#### What you will do
Two lines in the data below mark the range: the one with "(out :: outs, c'')" and the one with "Proof. destruct o;". Return both, along with every line between them, exactly.

[Stored items]
• • • •

Lemma step_refines_aux o b : buffer_ok b → op_fits o b → step_ok o b.
Proof.
  intros Hok (Harg & Hfit & Hsh).
  destruct (layout_of_ok b Hok) as (p & q & Hl). unfold step_ok.
  pose proof (layout_bounds _ _ _ _ Hl) as Hb. rewrite (layout_writer _ _ _ _ Hl) in Hfit.
  remember (content b) as c eqn:Ec. unfold kCheapPrepend in Hfit.
  assert (Hret : ∀ n, 0 <= n <= zlen c → ∃ b', retrieve n b = Ok b' ∧ buffer_ok b' ∧
      content b' = drop (Z.to_nat n) c ∧
      writerIndex_ b' <= Z.max (writerIndex_ b) (kCheapPrepend + zlen c) + 0).
  { intros n Hn. destruct (retrieve_layout _ _ _ _ Hl n Hn) as (b' & p' & q' & E & Hl').
    exists b'. destruct (layout_ok _ _ _ _ Hl') as [? ?]. split_and!; [done..|].
    pose proof (retrieve_writer b b' n Hok (proj1 Hn) E). lia. }
  destruct o; simpl in *.
  - destruct (append_layout b p c q d Hl) as (b' & p' & q' & -> & Hl' & _ & Hp'); [lia|].
    simpl. step_done Hl Hl'. unfold kCheapPrepend in *. destruct Hp' as [->|Hp']; lia.
  - destruct (Z.leb_spec n (zlen c)).
    + destruct (Hret n) as (b' & -> & ? & ? & ?); [lia|]. eexists; split; eauto.
    + rewrite retrieve_bad; [done|]. rewrite (readable_layout _ _ _ _ Hl). bsolve; lia.
  - destruct (retrieveAll_layout _ _ _ _ Hl) as (p' & q' & Hl' & Hp').
    step_done Hl Hl'. rewrite zlen_nil. unfold kCheapPrepend in *. lia.
  - unfold retrieveAsString. rewrite (readable_layout _ _ _ _ Hl).
    destruct (Z.leb_spec n (zlen c)); [|done]. simpl.
    rewrite (peek_read _ _ _ _ Hl) by lia. simpl.
    destruct (Hret n) as (b' & -> & ? & ? & ?); [lia|]. eexists; split; eauto.
  - unfold retrieveAllAsString, retrieveAsString. rewrite (readable_layout _ _ _ _ Hl).
    res_step. rewrite (peek_read _ _ _ _ Hl) by lia. simpl.
    destruct (Hret (zlen c)) as (b' & -> & ? & Hd & ?); [lia|]. simpl.
    rewrite take_ge by (unfold zlen; lia).
    exists b'. split_and!; auto. rewrite Hd. apply drop_ge. unfold zlen. lia.
  - destruct (Z.leb_spec n (zlen c)).
    + destruct (unwrite_layout _ _ _ _ n Hl) as (b' & q' & -> & Hl'); [lia|]. simpl.
      step_done Hl Hl'. pose proof (zlen_take_le (Z.to_nat (zlen c - n)) c). lia.
    + unfold unwrite. rewrite (readable_layout _ _ _ _ Hl).
      by destruct (Z.leb_spec n (zlen c)); [lia|].
  - destruct (ensureWritable_layout _ _ _ _ n Hl)
      as (b' & p' & q' & -> & Hl' & _ & _ & Hp'); [lia|]. simpl.
    step_done Hl Hl'. unfold kCheapPrepend in *. destruct Hp' as [->|Hp']; lia.
  - destruct (shrink_layout _ _ _ _ reserve Hl)
      as (b' & p' & q' & -> & Hl' & _ & Hp'); [lia.. | unfold kCheapPrepend; lia |].
    simpl. step_done Hl Hl'. lia.
Qed.

Fixpoint run (os : list op) (b : Buffer) : res (list bytes * Buffer) :=
  match os with
  | [] => Ok ([], b)
  | o :: os => '(out, b') ← step o b; '(outs, b'') ← run os b'; Ok (out :: outs, b'')
  end.
Fixpoint spec_run (os : list op) (c : bytes) : option (list bytes * bytes) :=
  match os with
  | [] => Some ([], c)
  | o :: os =>
      match spec_step o c with
      | Some (out, c') =>
          match spec_run os c' with
          | Some (outs, c'') => Some (out :: outs, c'')
          | None => None
          end
      | None => None
      end
  end.
Definition growth (os : list op) : Z := foldr (λ o g, op_growth o + g) 0 os.

Lemma op_growth_nonneg o : 0 <= op_arg o → 0 <= op_growth o.
Proof. destruct o; simpl; intros; zlen_lia. Qed.

Lemma growth_nonneg os : Forall (λ o, 0 <= op_arg o) os → 0 <= growth os.
Proof.
  unfold growth. induction 1 as [|o os Ho Hos IH]; simpl; [lia|].
  pose proof (op_growth_nonneg o Ho). lia.
Qed.

Lemma spec_step_len o c out c' :
  0 <= op_arg o → spec_step o c = Some (out, c') → zlen c' <= zlen c + op_growth o.
Proof.
  intros Harg. pose proof (zlen_nonneg c).
  destruct o; simpl in *; try case_match; intros [=]; subst;
    rewrite ?zlen_app, ?zlen_nil; try lia.
  - pose proof (zlen_drop_le n c). lia.
  - pose proof (zlen_drop_le n c). lia.
  - pose proof (zlen_take_le (Z.to_nat (zlen c - n)) c). lia.
Qed.

Lemma run_refines_aux os : ∀ b t,
  buffer_ok b → Forall (λ o, 0 <= op_arg o) os →
  writerIndex_ b <= kCheapPrepend + t → zlen (content b) <= t → t + growth os < 2 ^ 31 →
  match spec_run os (content b) with
  | Some (outs, c) => ∃ b', run os b = Ok (outs, b') ∧ buffer_ok b' ∧ content b' = c
  | None => run os b = Err AssertFailed
  end.
Proof.
  induction os as [|o os IH]; intros b t Hok Hargs Hw Hc Ht; [simpl; eauto|].
  inversion_clear Hargs as [|?? Ho Hos]. pose proof (op_growth_nonneg o Ho).
  pose proof (growth_nonneg os Hos). cbn [growth foldr] in Ht. fold (growth os) in Ht.
  assert (Hfit : op_fits o b).
  { unfold op_fits, vec_max_size, kCheapPrepend in *. split; [done|]. split; [lia|].
    destruct o; try done. lia. }
  pose proof (step_refines_aux o b Hok Hfit) as Hstep. unfold step_ok in Hstep.
  cbn [run spec_run]. destruct (spec_step o (content b)) as [[out c']|] eqn:E.
  - destruct Hstep as (b' & -> & Hok' & Hc' & Hw').
    pose proof (spec_step_len _ _ _ _ Ho E). simpl.
    specialize (IH b' (t + op_growth o) Hok' Hos ltac:(lia) ltac:(congruence || (rewrite Hc'; lia)) ltac:(lia)).
    rewrite Hc' in IH. destruct (spec_run os c') as [[outs c'']|].
    + destruct IH as (b'' & -> & ? & ?). simpl. eauto.
    + by rewrite IH.
  - by rewrite Hstep.
Qed.

(** ** Searching *)

Lemma search_spec (pat hay : bytes) :
  match search pat hay with
  | Some i => (∃ suf, hay = take i hay ++ pat ++ suf) ∧ (i <= length hay)%nat ∧
      ∀ pre suf, hay = pre ++ pat ++ suf → (i <= length pre)%nat
  | None => ∀ pre suf, hay ≠ pre ++ pat ++ suf
  end.
Proof.
  induction hay as [|x hay IH]; cbn [search]; case_bool_decide as Hp.
  - destruct Hp as [suf Hp]. split; [by exists suf|]. split; [done|]. intros. lia.
  - intros pre suf E. symmetry in E. apply app_eq_nil in E as [_ E].
    apply app_eq_nil in E as [-> _]. by destruct Hp; exists [].
  - destruct Hp as [suf Hp]. split; [by exists suf|]. split; [lia|]. intros. lia.
  - assert (Hno : ∀ pre suf, x :: hay = pre ++ pat ++ suf →
        ∃ pre', pre = x :: pre' ∧ hay = pre' ++ pat ++ suf).
    { intros [|y pre] suf E; simpl in E; [destruct Hp; by exists suf|].
      injection E as -> ->. eauto. }
    destruct (search pat hay) as [i|]; simpl.
    + destruct IH as ((suf & Hsuf) & Hi & Hmin). split; [exists suf; by f_equal|].
      split; [lia|]. intros pre suf' (pre' & -> & E')%Hno. apply Hmin in E'. simpl. lia.
    + intros pre suf' (pre' & -> & E')%Hno. by eapply IH.
Qed.

Lemma memchr_search ch hay : memchr ch hay = search [ch] hay.
Proof.
  induction hay as [|x hay IH]; cbn [memchr search]; [done|]. rewrite IH.
  rewrite (bool_decide_ext (x = ch) ([ch] `prefix_of` x :: hay)); [done|].
  split; [intros ->; by exists hay | intros [s E]; by injection E].
Qed.

(** What it means for [r] to be the first occurrence of [pat] in the content,
    [r] being a pointer into the buffer or [NULL]. *)
Definition first_match (pat : bytes) (b : Buffer) (r : option Z) : Prop :=
  match r with
  | Some pos => ∃ pre suf, content b = pre ++ pat ++ suf ∧ pos = peek b + zlen pre ∧
      ∀ pre' suf', content b = pre' ++ pat ++ suf' → zlen pre <= zlen pre'
  | None => ∀ pre suf, content b ≠ pre ++ pat ++ suf
  end.

Lemma first_match_search pat b :
  first_match pat b ((λ i, peek b + Z.of_nat i) <$> search pat (content b)).
Proof.
  pose proof (search_spec pat (content b)) as Hs.
  destruct (search pat (content b)) as [i|]; simpl in *; [|done].
  destruct Hs as ((suf & Hsuf) & Hi & Hmin).
  exists (take i (content b)), suf. unfold zlen. rewrite length_take.
  split; [done|]. split; [f_equal; lia|]. intros pre' suf' E%Hmin. lia.
Qed.

Lemma search_lt pat hay i :
  (0 < length pat)%nat → search pat hay = Some i → (i < length hay)%nat.
Proof.
  intros Hp Hs. pose proof (search_spec pat hay) as H. rewrite Hs in H.
  destruct H as ((suf & H) & Hi & _). apply (f_equal length) in H.
  rewrite !length_app, length_take in H. lia.
Qed.

Lemma content_read b : buffer_ok b →
  mem_read (peek b) (beginWrite b - peek b) (buffer_ b) = Ok (content b).
Proof.
  intros (Hr & Hw & Hs). unfold mem_read, peek, beginWrite.
  by rewrite guard_or_true by (bsolve; lia).
Qed.

Lemma content_len b : buffer_ok b → zlen (content b) = writerIndex_ b - readerIndex_ b.
Proof. intros (Hr & Hw & Hs). apply zlen_slice; lia. Qed.

(** ** Properties *)

Definition readv_total (vec : list Z) : Z := foldr Z.add 0 vec.

(** [readv(2)] fills at most the space the vectors describe. *)
Definition readv_ok (readv : list Z → sysret) : Prop :=
  ∀ vec d, Forall (λ n, 0 <= n) vec → readv vec = SysOk d → zlen d <= readv_total vec.

Lemma readFd_vec_nonneg b : Forall (λ n, 0 <= n) (readFd_vec b).
Proof.
  unfold readFd_vec, extrabuf_size, writableBytes.
  pose proof (wrapu_range 64 (zlen (buffer_ b) - writerIndex_ b)).
  case_match; repeat constructor; lia.
Qed.

Lemma readFd_layout readv b d :
  buffer_ok b → readv_ok readv →
  zlen (buffer_ b) + extrabuf_size <= vec_max_size →
  readv (readFd_vec b) = SysOk d →
  ∃ b', readFd readv b = Ok (zlen d, None, b') ∧ buffer_ok b' ∧ content b' = content b ++ d ∧
        (writableBytes b < extrabuf_size → zlen d <= 2 * extrabuf_size - 1).
Proof.
  intros Hok Hrv Hfit Hd. destruct (layout_of_ok b Hok) as (p & q & Hl).
  pose proof (layout_bounds _ _ _ _ Hl) as Hb. unfold readFd.
  specialize (Hrv _ d (readFd_vec_nonneg b) Hd). rewrite Hd. unfold readFd_vec in Hrv.
  rewrite (writable_layout _ _ _ _ Hl) in *.
  unfold kCheapPrepend, extrabuf_size, vec_max_size in *.
  assert (Hbound : (zlen q < 65536 → zlen d <= 2 * 65536 - 1) ∧ zlen d <= zlen q + 65536).
  { destruct (Z.ltb_spec (zlen q) 65536); simpl in Hrv; lia. }
  remember (content b) as c eqn:Ec. clear Ec.
  set (d1 := take (Z.to_nat (zlen q)) d). set (d2 := drop (Z.to_nat (zlen q)) d).
  assert (H1 : zlen d1 = Z.min (zlen q) (zlen d)) by (unfold zlen, d1; rewrite length_take; unfold zlen; lia).
  assert (H2 : zlen d2 = zlen d - zlen d1) by (unfold zlen, d1, d2; rewrite length_take, length_drop; lia).
  assert (H12 : d1 ++ d2 = d) by apply take_drop.
  destruct (fill_layout b p c q d1 Hl) as (v & q' & -> & Hv & Hl' & Hq'); [lia|]. simpl.
  pose proof (layout_writer _ _ _ _ Hl) as Hw. pose proof (zlen_nonneg d).
  destruct (Z.leb_spec (zlen d) (zlen q)) as [Hle|Hgt]; simpl.
  - assert (d2 = []) as E2 by (apply zlen_zero_inv; lia). rewrite E2, app_nil_r in H12.
    rewrite wrapu_small by lia. rewrite H12 in Hl'. eexists. split; [done|].
    destruct (layout_ok _ _ _ _ Hl') as [? ->]. tauto.
  - rewrite wrapu_small by lia. replace (zlen d - zlen q) with (zlen d2) by lia.
    replace (zlen v) with (writerIndex_ b + zlen d1)
      by (rewrite Hv; destruct Hl as [-> _]; simpl in *; zlen_lia).
    destruct (append_layout _ _ _ _ d2 Hl') as (b' & p' & q'' & -> & Hl'' & _).
    { destruct Hl as [-> _]. unfold vec_max_size. simpl in *. zlen_lia. }
    simpl. eexists. split; [done|]. destruct (layout_ok _ _ _ _ Hl'') as [? ->].
    rewrite <-app_assoc, H12. tauto.
Qed.

(** C1: From a freshly constructed buffer, any sequence of [append], [retrieve],
    [retrieveAll], [retrieveAsString], [retrieveAllAsString], [unwrite],
    [ensureWritableBytes] and [shrink] calls with non-negative arguments and less than
    2^31 bytes of growth behaves as the same calls on a queue of bytes: the same
    strings are returned and the same bytes remain, with no internal assertion,
    bounds check or allocation failing, and a call whose precondition the queue
    refuses fails its [assert]. *)
Theorem buffer_refines_queue (b : Buffer) (os : list op) :
  newBuffer kInitialSize = Ok b →
  Forall (λ o, 0 <= op_arg o) os → growth os < 2 ^ 31 →
  match spec_run os [] with
  | Some (outs, c) => ∃ b', run os b = Ok (outs, b') ∧ buffer_ok b' ∧ content b' = c
  | None => run os b = Err AssertFailed
  end.
Proof.
  intros Hb Hargs Hg.
  destruct (newBuffer_layout kInitialSize) as (b0 & p & q & E & Hl & Hp & _); [done..|].
  rewrite E in Hb. injection Hb as <-. destruct (layout_ok _ _ _ _ Hl) as [Hok Hc].
  pose proof (run_refines_aux os b0 0 Hok Hargs) as H. rewrite Hc in H. apply H; [|done|lia].
  rewrite (layout_writer _ _ _ _ Hl), Hp, zlen_nil. lia.
Qed.

Definition sample_ops : list op :=
  [OpAppend (str "GET / HTTP"); OpRetrieve 4; OpShrink 16; OpAppend (str "/1.1");
   OpUnwrite 2; OpRetrieveAsString 3; OpRetrieveAllAsString].

Lemma buffer_refines_queue_witness :
  ∃ b b', newBuffer kInitialSize = Ok b ∧
    run sample_ops b = Ok ([[]; []; []; []; []; str "/ H"; str "TTP/1"], b').
Proof.
  assert (∃ b, newBuffer kInitialSize = Ok b) as [b Hb].
  { eexists. vm_compute. reflexivity. }
  pose proof (buffer_refines_queue b sample_ops Hb) as H.
  destruct H as (b' & Hrun & _).
  - repeat constructor; vm_compute; discriminate.
  - vm_compute. reflexivity.
  - exists b, b'. split; [done|]. exact Hrun.
Defined.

• • • •

#### Output of the exercise
          | Some (outs, c'') => Some (out :: outs, c'')
          | None => None
          end
      | None => None
      end
  end.
Definition growth (os : list op) : Z := foldr (λ o g, op_growth o + g) 0 os.

Lemma op_growth_nonneg o : 0 <= op_arg o → 0 <= op_growth o.
Proof. destruct o; simpl; intros; zlen_lia. Qed.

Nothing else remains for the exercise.